Fortress Besieged by Qian Zhongshu (圍城,围城)
“1937 was a hellish year
for China,” writes Jonathan Spence in his deeply informative introduction to this
popular and highly acclaimed novel.
“After years of threats and corrosive expansion into Chinese territory,
the Japanese finally moved to all-out war, first in the Peking region, and soon
after in Shanghai…by the late fall of 1937, the Chinese troops had crumbled,
and the Japanese advanced triumphantly through the largely abandoned defense
lines to the Nationalist capital of Nanking. There, in December 1937, the infamous ‘Rape of Nanking’
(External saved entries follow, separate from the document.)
Lemma rmqueue_found n s zone z order c i l :
  vinv s zone z → 0 <= order <= c → c < MAX_ORDER → fl z c = offset z + i :: l →
  ∃ s' z' i', rmqueue_loop (S n) s zone z order c = Ok (s', Some (offset z + i')) ∧
    vinv s' zone z' ∧ same_zone z z' ∧ free_pages z' = free_pages z - 2 ^ order ∧ hole z' order i' ∧
    (∀ q, covered z q ↔ covered z' q ∨ i' <= q < i' + 2 ^ order) ∧
    (∃ p, mem_map s' !! (offset z + i') = Some p ∧ count p = 1) ∧
    (∀ x, x ≠ offset z + i' → mem_map s' !! x = mem_map s !! x) ∧
    (∀ zo, zo ≠ zone → zones s' !! zo = zones s !! zo).
Proof.
  intros (Hzone & Hz & Hc & Hp) Ho Hlt Hfl. cbn [rmqueue_loop].
  rewrite (area_get_ok z c Hz ltac:(lia)). cbn [mbind outcome_bind free_list]. rewrite Hfl.
  assert (blk z c i) as Hb by (split; [lia|]; rewrite Hfl; by apply elem_of_cons; left).
  pose proof (zi_fits z Hz _ _ Hb) as Hfit. pose proof Hfit as (_ & Hi & _ & He).
  assert (0 < 2 ^ c) by lia. rewrite check_range_ok by (done || lia).
  destruct (bit_in_map z c i Hz Hfit) as [b0 Hb0].
  destruct (take_block z c i b0 Hz Hc Hb Hb0) as (z2 & Ht & Hs & Hz2 & Hc2 & Hh & Hfp & Hcov).
  destruct (memlist_del (offset z + i) c z) as [z1|] eqn:Hd; [|done]. cbn [mbind outcome_bind] in *.
  assert (offset z1 = offset z) as Eo.
  { unfold memlist_del in Hd. rewrite (area_get_ok z c Hz ltac:(lia)) in Hd.
    cbn [mbind outcome_bind] in Hd. case_decide; [|done]. by injection Hd as <-. }
  pose proof (zi_range z Hz) as (? & ? & ?).
  rewrite Eo, wrap_small by lia. replace (offset z + i - offset z) with i by lia.
  rewrite Ht. cbn [mbind outcome_bind]. set (zf := set_free_pages _ z2).
  assert (zinv zf) as Hzf by (destruct Hz2; by constructor).
  assert (counted zf (2 ^ c - 2 ^ order)) as Hcf.
  { unfold counted in *. cbn. rewrite Hc2. rewrite Z.shiftl_1_l. unfold wrap.
    rewrite Zminus_mod_idemp_l. f_equal. lia. }
  assert (offset z2 = offset z ∧ size z2 = size z) as [Eo2 Es2] by (unfold same_zone in Hs; by rewrite Hs).
  assert (pages_ok s zone zf) as Hpf by (unfold pages_ok; cbn; by rewrite Eo2, Es2).
  destruct (expand_spec (Z.to_nat (c - order)) s zone zf i order (2 ^ c - 2 ^ order)) as
    (z' & i' & Hex & Hs' & Hfp' & Hz' & Hh' & Hi1 & Hi2 & Hc' & Hcov'); try done.
  { lia. }
  { by replace (order + Z.of_nat (Z.to_nat (c - order))) with c by lia. }
  replace (order + Z.of_nat (Z.to_nat (c - order))) with c in * by lia.
  change (offset zf) with (offset z2) in Hex. rewrite Eo2 in Hex. rewrite Z.shiftl_1_l, Hex.
  cbn [mbind outcome_bind].
  assert (0 < 2 ^ order) by lia. unfold get_page. destruct (Hp (offset z + i')) as (p & Hpp & Hpz); [lia|].
  rewrite Hpp. cbn [mbind outcome_bind].
  set (s' := put_page (put_zone s zone z') (offset z + i') (set_count 1 p)).
  assert (offset z' = offset z ∧ size z' = size z) as [Eo' Es'].
  { unfold same_zone in Hs'. rewrite Hs'. cbn. done. }
  assert (pages_ok s' zone z') as Hps'.
  { apply (pages_ok_put (put_zone s zone z') zone z' _ p); [|done|done].
    intros x Hx. rewrite Eo', Es' in Hx. by apply Hp. }
  rewrite check_range_ok; [|done|lia].
  assert (counted z' 0) as Hc0 by (by replace 0 with (2 ^ c - 2 ^ order - 2 ^ c + 2 ^ order) by lia).
  exists s', z', i'. split; [done|]. split; [split; [cbn; by rewrite lookup_insert_eq|]|].
  { split; [done|]. split; [|done]. done. }
  split; [by apply (same_zone_trans _ z2); [|apply (same_zone_trans _ zf)]|].
  split.
  { pose proof (counted_exact z Hz Hc). pose proof (counted_exact z' Hz' Hc0).
    pose proof (total_le_size z Hz). pose proof (total_le_size z' Hz').
    assert (2 ^ order <= 2 ^ 10) by (apply Z.pow_le_mono_r; unfold MAX_ORDER in *; lia).
    rewrite Hfp' in *. cbn in *. rewrite Hfp, Z.shiftl_1_l in *. unfold wrap in *.
    assert (∀ v, - 2 ^ 20 <= v <= 2 ^ 20 → 0 <= v mod 2 ^ 32 <= 2 ^ 20 → v mod 2 ^ 32 = v) as Hmod.
    { intros v Hv Hm. destruct (Z.le_gt_cases 0 v); [apply Z.mod_small; lia|].
      rewrite <- (Z.mod_unique_pos v (2 ^ 32) (-1) (v + 2 ^ 32)) in Hm; lia. }
    apply Hmod; lia. }
  split; [done|]. split.
  { intros q. rewrite Hcov, Hcov'. change (covered zf q) with (covered z2 q). intuition lia. }
  split. { cbn. rewrite lookup_insert_eq. by eexists. }
  split; [intros x Hx; cbn; by rewrite lookup_insert_ne|].
  intros zo Hzo. cbn. by rewrite lookup_insert_ne.
Qed.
brought death or agonizing humiliation to hundreds of thousands of Chinese men,
women, and children…. It is into this bleak setting that Qian Zhongshu unceremoniously
tosses his hapless hero Fang Hung-chien.”
Widely recognized as the
greatest Chinese novel of the twentieth century, Fortress Besieged is, for all its satire of western-leaning intellectuals,
scholars, philosophers, doctors, and professors, a remarkably un-political story,
given the chaos and suffering in which it is set, focusing almost myopically as
it does on the picaresque, often comical bumbling of the wisecracking “moral
weakling”, Fang Hung-chien. The
prodigal son, Fang returns to China, to Shanghai, on the eve of the Sino-Japanese
War, aboard the Vicomte de Bragelonne,
a ship packed to overflowing with Chinese nationals, Indians, Vietnamese,
French, and Jews in flight from Hitler.
With nothing but a fake diploma, no prospects for work, and the not unpleasant
knowledge that his wealthy fiancée is dead, he sets out to find his place in the
fraught and rapidly changing nation.
Yet the novel is hardly so serious as that, but asserts itself as a clever,
unabashedly erudite comedy of manners in which we are introduced to a dazzling assortment
of nationals and foreigners in late 1930’s China: “the lowly porters,
shopkeepers, innkeepers, bus drivers, country folk, soldiers, prostitutes, and
French policemen serving their mother country in her Concessions in China; the
middle-class returned students, country squires, journalists; and the rising
middle-class bankers, compradors, factory managers, Japanese collaborators, and
others”, each delightfully, indelibly described.
Subtle, sophisticated, rife
with allusions to Chinese and European philosophy, literature, history,
culture, and folklore (each meticulously footnoted for those so inclined), Fortress Besieged is nevertheless a highly
readable, highly satisfying novel for expert and novice alike.
Qian Zongshu (Ch’ien
Chung-shu, 1910-1998) is one of China’s foremost “scholar-novelists.” A devotee of Hegel and Proust, and a master of classical Chinese,
English, Greek, Latin, German, French, Spanish, and Italian, Qian is seen by
many in China as the last link in
an unbroken chain of geniuses stretching back to Confucius. Yet his life as a writer was anything
but easy. Having returned to China
in 1938, like his character Fang Hung-chien, he, along with other intellectuals
like him, was persecuted by Mao Zedong, forbidden to study
and write and forced for years to work as a janitor. Besides being one of the few
acknowledged masters of vernacular Chinese in the twentieth century, Qian was
also one of the last authors to produce substantial works in classical Chinese,
most notably his magnum opus, the five-volume Guan Zhui Bian, literally ‘the Pipe-Awl Collection,’ an extensive assortment
of notes and short essays on poetics, semiotics, and literary history.
First published in China in 1947, Fortress
Besieged was translated by Jeanne Kelly and Nathan K. Mao and published by
New Direction Books in 2004.
I’d like thank my friend Estelle Wu for her recommendation that I read
Fortress Besieged. I am grateful to her.